(** * MongooseQueue: a job queue kept in a MongoDB collection

    A shallow embedding of [lib/mongoose-queue.js] and
    [schemas/job-schema.js].

    - The job collection is a list of documents in insertion order.
    - Every [Date.now()] of the source is an explicit argument (a time in
      milliseconds, as [Z]); so is the [_id] that mongoose generates for
      a new document.
    - Callbacks [cb(err, value)] become a returned [Callback]: exactly one
      of an error or a value.
    - The store is reached through the four primitives the source calls
      ([save], [findOneAndUpdate], [remove], [populate]); each of them is
      one atomic step on the collection.  Connectivity failures of the
      store are not modelled: the only store errors are the ones [save]
      raises (validation, duplicate [_id]) and the one a lookup raises
      for a [jobId] that is no ObjectId.
    - The [updatedAt] stamp that [timestamps: true] maintains is left out;
      [createdAt] is kept, the claim order depends on it.
    - An ObjectId is the string of its hexadecimal form, so
      [job._id.toString()] is the identifier itself; a [jobId] handed to
      [ack] or [error] is cast by the store before it is looked up. *)

From Stdlib Require Import ZArith List String Bool Lia Permutation.
Import ListNotations.
Local Open Scope string_scope.
Local Open Scope list_scope.
Local Open Scope Z_scope.

(** ** JavaScript values handed to the queue *)

Module Js.

#[local] Unset Elimination Schemes.
Inductive value : Type :=
| undefined
| null
| boolean (b : bool)
| number (n : Z)
| text (s : string)
| objectId (hex : string)
| object (fields : list (string * value)).
#[local] Set Elimination Schemes.

(** [!v] is [negb (truthy v)]. *)
Definition truthy (v : value) : bool :=
  match v with
  | undefined | null => false
  | boolean b => b
  | number n => negb (n =? 0)
  | text s => negb (String.eqb s "")
  | objectId _ | object _ => true
  end.

Fixpoint field (k : string) (fs : list (string * value)) : value :=
  match fs with
  | [] => undefined
  | (k', v) :: rest => if String.eqb k k' then v else field k rest
  end.

(** [v.k] for a value that is neither [null] nor [undefined]. *)
Definition prop (v : value) (k : string) : value :=
  match v with
  | object fs => field k fs
  | _ => undefined
  end.

(** A value that is there: neither [undefined] nor [null]. *)
Definition present (v : value) : bool :=
  match v with
  | undefined | null => false
  | _ => true
  end.

(** Equality of two identity references, as the store matches them. *)
Definition sameId (a b : value) : bool :=
  match a, b with
  | objectId x, objectId y => String.eqb x y
  | text x, text y => String.eqb x y
  | number x, number y => x =? y
  | _, _ => false
  end.

End Js.

(** ** Results reported to a callback *)

Inductive Callback (A : Type) : Type :=
| Err (message : string)
| Ok (result : A).
Arguments Err {A} message.
Arguments Ok {A} result.

(** ** schemas/job-schema.js *)

Definition ObjectId := string.

(** What a caller hands over as [jobId]: a string, as [add] reports an id
    ([job._id.toString()]), or an ObjectId, as the views of [get] and
    [ack] carry one ([job._id]). *)
Inductive JobId : Type :=
| IdString (s : string)
| IdObject (id : ObjectId).

(** Hexadecimal spelling of ObjectIds. *)
Module Hex.

Definition between (lo hi : N) (c : Ascii.ascii) : bool :=
  (lo <=? Ascii.N_of_ascii c)%N && (Ascii.N_of_ascii c <=? hi)%N.

(** [0-9a-fA-F] *)
Definition isDigit (c : Ascii.ascii) : bool :=
  between 48 57 c || between 65 70 c || between 97 102 c.

(** [A-F] becomes [a-f]. *)
Definition lower (c : Ascii.ascii) : Ascii.ascii :=
  if between 65 70 c then Ascii.ascii_of_N (Ascii.N_of_ascii c + 32) else c.

(** The digit of a value below sixteen. *)
Definition digit (n : N) : Ascii.ascii :=
  if (n <? 10)%N then Ascii.ascii_of_N (48 + n) else Ascii.ascii_of_N (87 + n).

Fixpoint all (p : Ascii.ascii -> bool) (s : string) : bool :=
  match s with
  | EmptyString => true
  | String c rest => p c && all p rest
  end.

Fixpoint map (f : Ascii.ascii -> Ascii.ascii) (s : string) : string :=
  match s with
  | EmptyString => EmptyString
  | String c rest => String (f c) (map f rest)
  end.

(** Two digits for every byte of [s]. *)
Fixpoint encode (s : string) : string :=
  match s with
  | EmptyString => EmptyString
  | String c rest =>
      String (digit (Ascii.N_of_ascii c / 16))
        (String (digit (Ascii.N_of_ascii c mod 16)) (encode rest))
  end.

End Hex.

(** A mongoose schema type: the constructor handed over as
    [payloadRefType], with the cast the store applies to a value saved
    under a path of that type. *)
Record SchemaType : Type := mkSchemaType {
  typeName : string;
  cast : Js.value -> option Js.value
}.

(** The schema built by [new Schema({...})].  Only two of its entries are
    not literals: the default of [blockedUntil], which is the value of
    [Date.now()] when the schema is built, and the type of [payload]. *)
Record Schema : Type := mkSchema {
  blockedUntilDefault : Z;
  payloadType : SchemaType
}.

Record Model : Type := mkModel {
  modelName : string;
  schema : Schema
}.

(** [module.exports = function(collectionName, payloadRefType)]: the
    module variable [Job] is threaded through; [now] is the clock when the
    call runs. *)
Definition JobSchema (now : Z) (collectionName : string)
    (payloadRefType : SchemaType) (Job : option Schema)
  : option Schema * Model :=
  let Job' :=
    match Job with
    | None => mkSchema now payloadRefType
    | Some built => built
    end in
  (Some Job', mkModel collectionName Job').

(** A stored job document. *)
Module Job.

Record t : Type := mk {
  _id : ObjectId;
  blockedUntil : Z;
  workerHostname : option string;
  workerId : option string;
  retries : Z;
  payload : Js.value;
  done : bool;
  error : option string;
  createdAt : Z
}.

**What to do**
In the records, find every line that has the string "mkModel" and copy it.

**Written answer**
Record Model : Type := mkModel {
  (Some Job', mkModel collectionName Job').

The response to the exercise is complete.